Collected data

(** ** Refinement: the fold computes the stitched runs *)

Lemma runs_push_ok rs p : Forall run_ok rs -> Forall run_ok (runs_push rs p).
Proof.
  intros Hok. destruct rs as [|r rs _] using rev_ind; [apply Forall_singleton; constructor|].
  apply Forall_app in Hok as [Hrs Hr]. rewrite Forall_singleton in Hr.
  unfold runs_push. rewrite last_snoc. destruct r as [|q t]; [destruct Hr|]. cbn.
  destruct (keq (pt_key p) (pt_key q)) eqn:E.
  - rewrite removelast_last. apply Forall_app; split; [done|].
    apply Forall_singleton. cbn. apply Forall_app; split; [done|]. by constructor.
  - apply Forall_app; split; [apply Forall_app; split; [done|by apply Forall_singleton]|]. apply Forall_singleton; constructor.
Qed.

Lemma runs_of_ok pts : Forall run_ok (runs_of pts).
Proof.
  induction pts as [|p pts IH] using rev_ind; [constructor|].
  unfold runs_of in *. rewrite foldl_app. by apply runs_push_ok.
Qed.

(** One step of the code on the abstract state of [rs] is the abstract
    state of [rs] with the record pushed. *)
Lemma seg_step_spec rs p : Forall run_ok rs ->
  seg_step (pt_key p) (pt_x p) (pt_y p) (spec_state rs) = Ok (spec_state (runs_push rs p)).
Proof.
  intros Hok. destruct rs as [|r rs _] using rev_ind; [done|].
  apply Forall_app in Hok as [_ Hr]. rewrite Forall_singleton in Hr.
  destruct r as [|q t]; [destruct Hr|].
  unfold spec_state, runs_push, seg_step, key_changed. cbn [curves_x curves_y label_list current_identifier].
  rewrite !omap_app, !last_snoc. cbn. rewrite last_snoc.
  destruct (keq (pt_key p) (pt_key q)) eqn:E; cbn.
  - rewrite removelast_last, !stitch_snoc, !append_last_spec, !omap_app. cbn.
    by rewrite map_app, map_app, last_snoc.
  - rewrite !stitch_snoc, !py_last_snoc. cbn [rbind map].
    rewrite !py_last_cons, !stitch_end_snoc, !omap_app. cbn. by rewrite last_snoc.
Qed.

(** The code's fold computes the stitched curves of [runs_of pts]: it never
    raises, and its output is the abstract state. *)
Lemma seg_run_spec pts : seg_run pts = Ok (spec_state (runs_of pts)).
Proof.
  induction pts as [|p pts IH] using rev_ind; [done|].
  unfold seg_run, runs_of in *. rewrite seg_fold_app, IH, foldl_app. cbn.
  destruct p as [[k x] y]. rewrite (seg_step_spec _ (k, x, y)); [done|].
  apply runs_of_ok.
Qed.

(** ** The runs are the maximal runs of the records *)

Lemma heads_distinct_snoc hs k k0 :
  heads_distinct hs -> list.last hs = Some (Some k0) -> keq k k0 = false ->
  heads_distinct (hs ++ [Some k]).
Proof.
  intros Hd Hl Hk i a b Ha Hb.
  apply lookup_snoc_Some in Ha as [[Hi Ha]|[-> _]];
    [|apply lookup_lt_Some in Hb; rewrite length_app in Hb; cbn in Hb; lia].
  apply lookup_snoc_Some in Hb as [[_ Hb]|[Hi' [= <-]]]; [eauto|].
  rewrite last_lookup, <- Hi' in Hl. cbn in Hl. congruence.
Qed.

Lemma runs_push_segmentation pts rs p :
  segmentation pts rs -> segmentation (pts ++ [p]) (runs_push rs p).
Proof.
  intros (Hc & Hok & Hd). unfold runs_push.
  destruct rs as [|r rs _] using rev_ind.
  { subst pts. split; [done|]. split; [apply Forall_singleton; constructor|].
    intros [|i] ? ? _ Hb; discriminate Hb. }
  rewrite last_snoc. apply Forall_app in Hok as [Hok Hr]. rewrite Forall_singleton in Hr.
  destruct r as [|q t]; [destruct Hr|]. cbn [run_head_key head fmap option_fmap option_map].
  rewrite concat_app in Hc. cbn in Hc. rewrite app_nil_r in Hc. subst pts.
  destruct (keq (pt_key p) (pt_key q)) eqn:E.
  - rewrite removelast_last. split; [by rewrite concat_app; cbn; rewrite !app_nil_r, <- app_assoc|].
    split; [apply Forall_app; split; [done|apply Forall_singleton]|].
    + cbn. apply Forall_app; split; [done|]. by constructor.
    + by rewrite map_app in Hd |- *.
  - split; [by rewrite !concat_app; cbn; rewrite !app_nil_r|].
    split; [rewrite <- app_assoc; apply Forall_app; split; [done|]; repeat constructor; done|].
    rewrite map_app. eapply heads_distinct_snoc; [done| |done].
    rewrite map_app. cbn [map]. by rewrite last_snoc.
Qed.

(** [runs_of pts] cuts the records into maximal runs. *)
Lemma runs_of_segmentation pts : segmentation pts (runs_of pts).
Proof.
  induction pts as [|p pts IH] using rev_ind.
  - split; [done|]. split; [constructor|]. intros ? ? ? Ha. discriminate Ha.
  - unfold runs_of in *. rewrite foldl_app. by apply runs_push_segmentation.
Qed.

(** ** Continuity of the stitched curves *)

Lemma stitch_continuity {V} (f : K * X * Y -> V) v rs i c c' :
  stitch f v rs !! i = Some c -> stitch f v rs !! S i = Some c' ->
  head c' = list.last c.
Proof.
  revert v i; induction rs as [|r rs IH]; intros v [|i] Hc Hc'; try discriminate Hc.
  - cbn in Hc, Hc'. injection Hc as <-. destruct rs as [|r' rs]; [discriminate Hc'|].
    cbn in Hc'. injection Hc' as <-. cbn. rewrite last_cons. by destruct (list.last (map f r)).
  - cbn in Hc, Hc'. eauto.
Qed.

# Directions for this task
Transcribe the lines above precisely, keeping each one unchanged.

# Output for this task
(** ** Refinement: the fold computes the stitched runs *)

Lemma runs_push_ok rs p : Forall run_ok rs -> Forall run_ok (runs_push rs p).
Proof.
  intros Hok. destruct rs as [|r rs _] using rev_ind; [apply Forall_singleton; constructor|].
  apply Forall_app in Hok as [Hrs Hr]. rewrite Forall_singleton in Hr.
  unfold runs_push. rewrite last_snoc. destruct r as [|q t]; [destruct Hr|]. cbn.
  destruct (keq (pt_key p) (pt_key q)) eqn:E.
  - rewrite removelast_last. apply Forall_app; split; [done|].
    apply Forall_singleton. cbn. apply Forall_app; split; [done|]. by constructor.
  - apply Forall_app; split; [apply Forall_app; split; [done|by apply Forall_singleton]|]. apply Forall_singleton; constructor.
Qed.

Lemma runs_of_ok pts : Forall run_ok (runs_of pts).
Proof.
  induction pts as [|p pts IH] using rev_ind; [constructor|].
  unfold runs_of in *. rewrite foldl_app. by apply runs_push_ok.
Qed.

(** One step of the code on the abstract state of [rs] is the abstract
    state of [rs] with the record pushed. *)
Lemma seg_step_spec rs p : Forall run_ok rs ->
  seg_step (pt_key p) (pt_x p) (pt_y p) (spec_state rs) = Ok (spec_state (runs_push rs p)).
Proof.
  intros Hok. destruct rs as [|r rs _] using rev_ind; [done|].
  apply Forall_app in Hok as [_ Hr]. rewrite Forall_singleton in Hr.
  destruct r as [|q t]; [destruct Hr|].
  unfold spec_state, runs_push, seg_step, key_changed. cbn [curves_x curves_y label_list current_identifier].
  rewrite !omap_app, !last_snoc. cbn. rewrite last_snoc.
  destruct (keq (pt_key p) (pt_key q)) eqn:E; cbn.
  - rewrite removelast_last, !stitch_snoc, !append_last_spec, !omap_app. cbn.
    by rewrite map_app, map_app, last_snoc.
  - rewrite !stitch_snoc, !py_last_snoc. cbn [rbind map].
    rewrite !py_last_cons, !stitch_end_snoc, !omap_app. cbn. by rewrite last_snoc.
Qed.

(** The code's fold computes the stitched curves of [runs_of pts]: it never
    raises, and its output is the abstract state. *)
Lemma seg_run_spec pts : seg_run pts = Ok (spec_state (runs_of pts)).
Proof.
  induction pts as [|p pts IH] using rev_ind; [done|].
  unfold seg_run, runs_of in *. rewrite seg_fold_app, IH, foldl_app. cbn.
  destruct p as [[k x] y]. rewrite (seg_step_spec _ (k, x, y)); [done|].
  apply runs_of_ok.
Qed.

(** ** The runs are the maximal runs of the records *)

Lemma heads_distinct_snoc hs k k0 :
  heads_distinct hs -> list.last hs = Some (Some k0) -> keq k k0 = false ->
  heads_distinct (hs ++ [Some k]).
Proof.
  intros Hd Hl Hk i a b Ha Hb.
  apply lookup_snoc_Some in Ha as [[Hi Ha]|[-> _]];
    [|apply lookup_lt_Some in Hb; rewrite length_app in Hb; cbn in Hb; lia].
  apply lookup_snoc_Some in Hb as [[_ Hb]|[Hi' [= <-]]]; [eauto|].
  rewrite last_lookup, <- Hi' in Hl. cbn in Hl. congruence.
Qed.

Lemma runs_push_segmentation pts rs p :
  segmentation pts rs -> segmentation (pts ++ [p]) (runs_push rs p).
Proof.
  intros (Hc & Hok & Hd). unfold runs_push.
  destruct rs as [|r rs _] using rev_ind.
  { subst pts. split; [done|]. split; [apply Forall_singleton; constructor|].
    intros [|i] ? ? _ Hb; discriminate Hb. }
  rewrite last_snoc. apply Forall_app in Hok as [Hok Hr]. rewrite Forall_singleton in Hr.
  destruct r as [|q t]; [destruct Hr|]. cbn [run_head_key head fmap option_fmap option_map].
  rewrite concat_app in Hc. cbn in Hc. rewrite app_nil_r in Hc. subst pts.
  destruct (keq (pt_key p) (pt_key q)) eqn:E.
  - rewrite removelast_last. split; [by rewrite concat_app; cbn; rewrite !app_nil_r, <- app_assoc|].
    split; [apply Forall_app; split; [done|apply Forall_singleton]|].
    + cbn. apply Forall_app; split; [done|]. by constructor.
    + by rewrite map_app in Hd |- *.
  - split; [by rewrite !concat_app; cbn; rewrite !app_nil_r|].
    split; [rewrite <- app_assoc; apply Forall_app; split; [done|]; repeat constructor; done|].
    rewrite map_app. eapply heads_distinct_snoc; [done| |done].
    rewrite map_app. cbn [map]. by rewrite last_snoc.
Qed.

(** [runs_of pts] cuts the records into maximal runs. *)
Lemma runs_of_segmentation pts : segmentation pts (runs_of pts).
Proof.
  induction pts as [|p pts IH] using rev_ind.
  - split; [done|]. split; [constructor|]. intros ? ? ? Ha. discriminate Ha.
  - unfold runs_of in *. rewrite foldl_app. by apply runs_push_segmentation.
Qed.

(** ** Continuity of the stitched curves *)

Lemma stitch_continuity {V} (f : K * X * Y -> V) v rs i c c' :
  stitch f v rs !! i = Some c -> stitch f v rs !! S i = Some c' ->
  head c' = list.last c.
Proof.
  revert v i; induction rs as [|r rs IH]; intros v [|i] Hc Hc'; try discriminate Hc.
  - cbn in Hc, Hc'. injection Hc as <-. destruct rs as [|r' rs]; [discriminate Hc'|].
    cbn in Hc'. injection Hc' as <-. cbn. rewrite last_cons. by destruct (list.last (map f r)).
  - cbn in Hc, Hc'. eauto.
Qed.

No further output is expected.